WORK ITEM. For the material below, output exactly the span from the line with "destruct Hl as (t" to the line with "unfold token_reply. eapply", including both, and nothing besides.
===== DATA
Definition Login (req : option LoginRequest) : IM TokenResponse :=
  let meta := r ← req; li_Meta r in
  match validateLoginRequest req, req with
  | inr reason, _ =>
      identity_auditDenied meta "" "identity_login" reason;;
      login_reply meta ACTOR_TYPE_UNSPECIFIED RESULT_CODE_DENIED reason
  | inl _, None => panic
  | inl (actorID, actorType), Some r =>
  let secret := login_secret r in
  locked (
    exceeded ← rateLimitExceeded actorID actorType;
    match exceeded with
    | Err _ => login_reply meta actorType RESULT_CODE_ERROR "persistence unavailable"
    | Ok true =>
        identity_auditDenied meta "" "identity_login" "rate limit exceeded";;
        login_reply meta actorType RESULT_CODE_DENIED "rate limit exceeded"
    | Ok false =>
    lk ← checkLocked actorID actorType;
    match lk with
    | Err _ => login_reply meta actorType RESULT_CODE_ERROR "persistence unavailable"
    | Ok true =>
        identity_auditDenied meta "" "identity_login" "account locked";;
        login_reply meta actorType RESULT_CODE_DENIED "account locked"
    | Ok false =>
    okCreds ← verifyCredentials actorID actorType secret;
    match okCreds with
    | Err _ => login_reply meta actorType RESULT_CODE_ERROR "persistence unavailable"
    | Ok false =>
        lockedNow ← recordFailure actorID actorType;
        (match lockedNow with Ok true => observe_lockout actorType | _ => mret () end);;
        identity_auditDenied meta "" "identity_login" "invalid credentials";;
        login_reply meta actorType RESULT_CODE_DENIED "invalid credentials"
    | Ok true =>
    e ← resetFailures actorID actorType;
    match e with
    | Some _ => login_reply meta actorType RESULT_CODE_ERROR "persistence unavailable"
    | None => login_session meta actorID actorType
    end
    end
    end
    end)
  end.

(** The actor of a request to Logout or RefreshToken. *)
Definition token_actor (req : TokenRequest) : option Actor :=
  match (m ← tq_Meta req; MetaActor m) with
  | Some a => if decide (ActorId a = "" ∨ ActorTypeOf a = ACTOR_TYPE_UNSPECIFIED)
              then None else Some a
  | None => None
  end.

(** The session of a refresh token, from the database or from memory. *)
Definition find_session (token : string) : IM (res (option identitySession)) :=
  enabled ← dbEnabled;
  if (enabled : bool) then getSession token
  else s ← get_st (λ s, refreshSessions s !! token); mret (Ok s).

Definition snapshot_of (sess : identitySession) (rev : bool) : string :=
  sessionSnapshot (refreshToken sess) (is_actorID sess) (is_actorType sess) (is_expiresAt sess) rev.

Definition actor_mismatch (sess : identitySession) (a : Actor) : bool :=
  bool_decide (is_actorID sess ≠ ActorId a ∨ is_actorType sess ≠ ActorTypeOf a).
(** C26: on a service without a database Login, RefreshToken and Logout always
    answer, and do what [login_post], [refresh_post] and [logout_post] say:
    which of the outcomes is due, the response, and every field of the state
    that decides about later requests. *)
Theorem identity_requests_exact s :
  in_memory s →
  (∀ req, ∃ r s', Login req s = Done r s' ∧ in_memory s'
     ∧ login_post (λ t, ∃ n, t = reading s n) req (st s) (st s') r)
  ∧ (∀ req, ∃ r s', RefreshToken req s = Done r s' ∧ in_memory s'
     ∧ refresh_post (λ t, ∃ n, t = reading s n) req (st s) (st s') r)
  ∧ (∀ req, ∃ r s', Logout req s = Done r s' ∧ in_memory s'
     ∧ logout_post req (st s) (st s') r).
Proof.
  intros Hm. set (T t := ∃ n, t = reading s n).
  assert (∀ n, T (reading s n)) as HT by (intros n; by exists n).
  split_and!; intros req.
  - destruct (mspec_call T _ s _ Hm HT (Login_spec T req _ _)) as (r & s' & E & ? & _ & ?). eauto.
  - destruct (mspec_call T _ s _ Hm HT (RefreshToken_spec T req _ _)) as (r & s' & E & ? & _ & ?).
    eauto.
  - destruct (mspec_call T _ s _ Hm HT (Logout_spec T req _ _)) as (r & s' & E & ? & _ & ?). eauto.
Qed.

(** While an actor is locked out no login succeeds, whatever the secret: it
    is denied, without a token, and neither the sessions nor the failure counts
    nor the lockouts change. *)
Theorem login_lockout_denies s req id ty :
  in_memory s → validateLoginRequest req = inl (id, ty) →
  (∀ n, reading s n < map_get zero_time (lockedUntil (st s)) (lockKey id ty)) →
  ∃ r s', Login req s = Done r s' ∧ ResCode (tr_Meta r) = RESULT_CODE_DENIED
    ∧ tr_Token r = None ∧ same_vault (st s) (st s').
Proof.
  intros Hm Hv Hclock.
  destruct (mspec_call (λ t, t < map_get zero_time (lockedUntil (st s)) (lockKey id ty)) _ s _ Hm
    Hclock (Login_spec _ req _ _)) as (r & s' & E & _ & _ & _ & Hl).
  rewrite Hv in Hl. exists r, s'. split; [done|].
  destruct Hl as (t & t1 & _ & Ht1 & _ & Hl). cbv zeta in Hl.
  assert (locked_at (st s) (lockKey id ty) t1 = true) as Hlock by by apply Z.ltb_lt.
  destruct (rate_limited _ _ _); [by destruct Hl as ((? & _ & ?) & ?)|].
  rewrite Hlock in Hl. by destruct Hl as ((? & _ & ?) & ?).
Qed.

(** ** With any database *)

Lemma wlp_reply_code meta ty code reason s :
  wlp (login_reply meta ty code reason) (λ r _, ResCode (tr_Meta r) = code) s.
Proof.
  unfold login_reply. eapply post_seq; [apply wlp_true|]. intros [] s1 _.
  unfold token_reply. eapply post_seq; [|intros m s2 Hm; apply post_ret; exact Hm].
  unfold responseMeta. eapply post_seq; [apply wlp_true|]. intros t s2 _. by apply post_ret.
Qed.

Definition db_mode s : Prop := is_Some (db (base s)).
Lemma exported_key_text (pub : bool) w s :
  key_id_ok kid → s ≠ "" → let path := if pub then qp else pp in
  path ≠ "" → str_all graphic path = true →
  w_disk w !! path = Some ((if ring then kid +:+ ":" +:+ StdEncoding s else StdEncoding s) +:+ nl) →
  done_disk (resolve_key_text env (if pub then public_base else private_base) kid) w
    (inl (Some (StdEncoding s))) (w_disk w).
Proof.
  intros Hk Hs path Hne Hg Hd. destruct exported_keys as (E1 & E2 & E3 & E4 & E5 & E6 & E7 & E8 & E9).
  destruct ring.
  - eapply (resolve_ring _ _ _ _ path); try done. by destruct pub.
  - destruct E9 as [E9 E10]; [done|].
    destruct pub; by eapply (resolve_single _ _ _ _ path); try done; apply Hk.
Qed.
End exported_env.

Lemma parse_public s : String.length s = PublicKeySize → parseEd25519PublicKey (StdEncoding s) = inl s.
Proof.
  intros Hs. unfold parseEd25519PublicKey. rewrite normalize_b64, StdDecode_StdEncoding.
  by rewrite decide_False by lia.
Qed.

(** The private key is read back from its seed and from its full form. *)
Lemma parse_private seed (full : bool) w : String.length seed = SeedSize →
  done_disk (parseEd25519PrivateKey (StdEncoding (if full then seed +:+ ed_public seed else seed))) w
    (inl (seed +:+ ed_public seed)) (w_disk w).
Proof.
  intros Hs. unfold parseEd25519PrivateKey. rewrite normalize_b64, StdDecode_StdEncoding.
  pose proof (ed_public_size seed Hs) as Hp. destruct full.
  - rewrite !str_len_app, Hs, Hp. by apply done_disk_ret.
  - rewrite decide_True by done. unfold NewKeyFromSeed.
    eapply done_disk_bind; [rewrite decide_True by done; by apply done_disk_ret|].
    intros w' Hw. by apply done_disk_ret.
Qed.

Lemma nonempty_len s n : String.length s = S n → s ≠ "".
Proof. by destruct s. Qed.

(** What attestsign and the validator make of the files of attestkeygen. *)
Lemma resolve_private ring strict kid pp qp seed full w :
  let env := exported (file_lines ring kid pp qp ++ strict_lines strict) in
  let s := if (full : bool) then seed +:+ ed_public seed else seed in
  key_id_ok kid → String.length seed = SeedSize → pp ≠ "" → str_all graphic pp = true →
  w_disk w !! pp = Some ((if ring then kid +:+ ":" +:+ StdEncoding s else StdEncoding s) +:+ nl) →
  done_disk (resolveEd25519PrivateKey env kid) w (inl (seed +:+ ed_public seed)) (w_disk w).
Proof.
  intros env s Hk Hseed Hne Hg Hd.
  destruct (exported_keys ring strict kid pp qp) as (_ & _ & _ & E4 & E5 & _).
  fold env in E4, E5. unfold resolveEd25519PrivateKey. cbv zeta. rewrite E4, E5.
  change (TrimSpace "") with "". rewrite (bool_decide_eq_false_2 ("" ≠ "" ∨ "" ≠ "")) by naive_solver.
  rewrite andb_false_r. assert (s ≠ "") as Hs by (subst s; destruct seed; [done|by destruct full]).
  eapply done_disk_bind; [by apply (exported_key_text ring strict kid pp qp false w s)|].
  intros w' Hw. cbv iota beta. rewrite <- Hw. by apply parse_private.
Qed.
==========
WRITTEN SOLUTION.
  destruct Hl as (t & t1 & _ & Ht1 & _ & Hl). cbv zeta in Hl.
  assert (locked_at (st s) (lockKey id ty) t1 = true) as Hlock by by apply Z.ltb_lt.
  destruct (rate_limited _ _ _); [by destruct Hl as ((? & _ & ?) & ?)|].
  rewrite Hlock in Hl. by destruct Hl as ((? & _ & ?) & ?).
Qed.

(** ** With any database *)

Lemma wlp_reply_code meta ty code reason s :
  wlp (login_reply meta ty code reason) (λ r _, ResCode (tr_Meta r) = code) s.
Proof.
  unfold login_reply. eapply post_seq; [apply wlp_true|]. intros [] s1 _.
  unfold token_reply. eapply post_seq; [|intros m s2 Hm; apply post_ret; exact Hm].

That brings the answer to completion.